İbrahim Kaboğlu, “O zaman neyle bastıracağım ben? Yumruğuma mı güveneceğim? Şemsiyemle mi yapacağım? Mutfağımdaki bıçakla mı yapacağım? Yoksa silah mı edineceğim? Tabii ki bunlar ucu açık olan sorular. Bu durum insanları silah bulundurmaya özendiren bir düzenleme. Şimdi silah bulundurmaya özendiren bir düzenleme olduğuna göre, bu toplumda silaha karşı olan bir o kadar da insan var. Yani bir kısım silahlı olurken diğer kısım silahsız olacaktır. Peki bu durumdan örnek verecek olursak, taşeron işçiler Kadıköy'den Ankara'ya yürümeye kalkıştılar ve silahlı olan bazı kişiler bunların önünü kesti, bunlar terörist dedi. Silahlı grup, bu işçiler Ankara'ya gidecek ve darbe teşebbüsünde bulunacaklar diyerek bir arbede çıkartırsa, 696 sayılı KHK, bu durumu meşrulaştırmaz mı? Bu düzenlemenin çok ciddi riskleri beraberinde getireceği konusunda da dikkatli olmakta yarar var” diye konuştu.
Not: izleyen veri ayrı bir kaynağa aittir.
(** A mutex that is locked must not be deleted. *)
Lemma del_mtx_ok mtxid s :
  OK s → p_loctsk (mtxcb s (INDEX mtxid)) = None → WP (fun _ s' => OK s' ∧ same_ctx s s') (del_mtx mtxid s).
Proof.
  intros HOK Hlo0. unfold del_mtx. svc_checks; split_ctx. eapply wp_mono; [eapply (call_task_ok OInv s _ (fun _ _ => True)); try done|by intros a s' [? _]].
  intros g t s1 HI Hin Ht ->. eapply wp_mono with (P := fun _ s' => OK s' ∧ in_task t s'); [|naive_solver].
  set (s1 := with_lock true s) in *. set (i := INDEX mtxid) in *. unfold kget.
  destruct (Z.eqb_spec (mtxatr (p_mtxinib (mtxcb s1 i))) TA_NOEXS) as [He|He]; [svc_ret|].
  destruct (tmax_smtxid <? IDOF i); [|svc_ret].
  pose proof (mtx_Inv g s1 HI) as Hm. assert (Hlo : p_loctsk (mtxcb s1 i) = None) by exact Hlo0.
  assert (Hnf : i ∉ o_free_mtxcb (obj s1)) by (by intros ?%(mi_free _ _ _ Hm)).
  destruct (init_queue_ok OInv g s1 (MTXQ i) (Inv_Mid _ _ _ HI) eq_refl) as (b & g' & s2 & E & HM & HF & Hw & Hnil & Hr);
    [by simpl; apply bool_decide_eq_true|].
  rewrite (bind_RET _ _ _ _ _ E). pose proof (fr_obj _ _ _ _ HF) as Ho.
  pose proof (kcomp_get _ (m_obj _ _ _ HM)) as Hm2.
  assert (Hno : ∀ x, i ∉ mq s2 x).
  { intros x Hx. apply (mi_own _ _ _ Hm2) in Hx as [_ Hx]; [|by intros []]. rewrite <- Ho in Hx. congruence. }
  eapply wp_RET; [reflexivity|]. eapply wp_RET; [reflexivity|]. apply wp_bind.
  eapply dispatch_if_ok; [exact HI|exact Hin|exact Ht| |by apply Hr|apply HF|apply HF|exact Hw|intros; svc_ret].
  eapply (mtx_obj g' s2 (fun o => _) i HM Hnil); [done| |].
  - intros j Hne. simpl. by rewrite !fn_lookup_insert_ne.
  - eapply (mtx_inv_block _ _ i Hm2); simpl; try done.
    + intros j Hne. by rewrite !fn_lookup_insert_ne.
    + rewrite fn_lookup_insert. simpl. by rewrite <- Ho.
    + intros Hg. destruct Hg. unfold mtx_gone. simpl. by rewrite fn_lookup_insert.
    + intros j Hj. unfold mtx_gone. simpl. destruct (decide (j = i)) as [->|Hne]; [by rewrite fn_lookup_insert|].
      rewrite fn_lookup_insert_ne by done. apply (mi_free _ _ _ Hm2). set_solver.
    + apply NoDup_app. split_and!; [apply Hm2| |apply NoDup_singleton]. rewrite <- Ho. set_solver.
Qed.

(** [ini_mtx] does not test whether the mutex exists; the waiting tasks of one
    that does are released and it comes back unlocked. *)
Lemma ini_mtx_ok mtxid s :
  OK s → ¬ mtx_gone s (INDEX mtxid) → WP (fun _ s' => OK s' ∧ same_ctx s s') (ini_mtx mtxid s).
Proof.
  intros HOK Hex. unfold ini_mtx. svc_checks; split_ctx. eapply wp_mono; [eapply (call_task_ok OInv s _ (fun _ _ => True)); try done|by intros a s' [? _]].
  intros g t s1 HI Hin Ht ->. eapply wp_mono with (P := fun _ s' => OK s' ∧ in_task t s'); [|naive_solver].
  set (s1 := with_lock true s) in *. set (i := INDEX mtxid) in *. unfold kget.
  destruct (init_queue_ok OInv g s1 (MTXQ i) (Inv_Mid _ _ _ HI) eq_refl) as (b & g2 & s2 & E & HM & HF & Hw & Hnil & Hr);
    [simpl; apply bool_decide_eq_true; by intros ?%(mi_free _ _ _ (mtx_Inv g s1 HI))|].
  pose proof (kcomp_get _ (m_obj _ _ _ HM)) as Hm. eapply wp_RET; [exact E|].
  assert (Hk : ∀ b' g' s', mstep g2 s2 b' g' s' → mtx_inv s' → WP (fun _ s' => OK s' ∧ in_task t s')
    (((if (b' || b) : bool then dispatch else ret ()) ;;; ret E_OK) s')).
  { intros b' g' s' M3 Hm3. apply wp_bind. pose proof (ms_frame _ _ _ _ _ M3) as F3.
    eapply dispatch_if_ok; [exact HI|exact Hin|exact Ht|by eapply mstep_Mid| | | | |intros; svc_ret].
    - by apply M3, Hr.
    - rewrite (fr_var _ _ _ _ F3). apply HF.
    - rewrite (fr_cpu _ _ _ _ F3). apply HF.
    - rewrite orb_comm. eapply woke_trans; [exact Hw|apply M3|]. by rewrite (fr_var _ _ _ _ HF). }
  destruct (p_loctsk (mtxcb s2 i)) as [p|] eqn:Hlo.
  - assert (Hi : i ∈ mq s2 p).
    { apply (mi_own _ _ _ Hm); [by intros []|]. split; [|done].
      unfold mtx_gone. by rewrite <- (fr_obj _ _ _ _ HF). }
    destruct (mutex_free_ok g2 s2 p i (m_k _ _ _ HM) (m_settled _ _ _ HM p) Hm Hi Hnil) as (b3 & s3 & E3 & M3 & Hm3).
    eapply wp_RET; [by rewrite Hlo; exact E3|]. by apply (Hk b3 g2).
  - eapply wp_RET; [by rewrite Hlo|]. apply (Hk false g2); [apply mstep_refl, HM|done].
Qed.
End calls.
End mutex.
Sivillere ceza muafiyeti getiren KHK’nin kaldırılması gerektiğini savunan Prof. Dr. Kaboğlu, bunun nedenini şöyle açıkladı:
“Zaten gerek Ceza Kanunu gerekse Polis Vazife ve Salahiyet Kanunu’nda, adam öldürmenin hangi hallerde mümkün olduğu yazılı. Bunlar meşru müdafaa ve zorunluk hali. Bunlar yazılırken siz ayrıca bu şekilde bir düzenleme ile adam öldürmeyi meşrulaştıran bir düzenleme yaparsanız, o kanun üstünde, anayasanın üstünde bir düzenleme yapmış olmanızın ötesinde çok tehlikeli bir uygulamaya yol açmış olursunuz. Çünkü o gece bir biçimde sokağa çıkıp gerçekten darbenin durdurulması konusunda işlev görenler, eğer suçsuz iseler ve bunu mecbur kaldıkları için yapmışlarsa, o zaman yargı zaten gerekli indirimi yapacaktır ve gerekli kararı verecektir. Ama onları yargı önüne çıkarmaktan bağışık tutan bir düzenleme, o gece pekala darbeyi bastırıyorum diye darbeyle ilgili olmayan bir eyleme karışmış suçlunun da ceza görmemesi sonucu doğurur ki bu belirttiğim gibi sadece hukuk devletine değil devletin kendisine, özüne aykırı bir düzenleme olur.”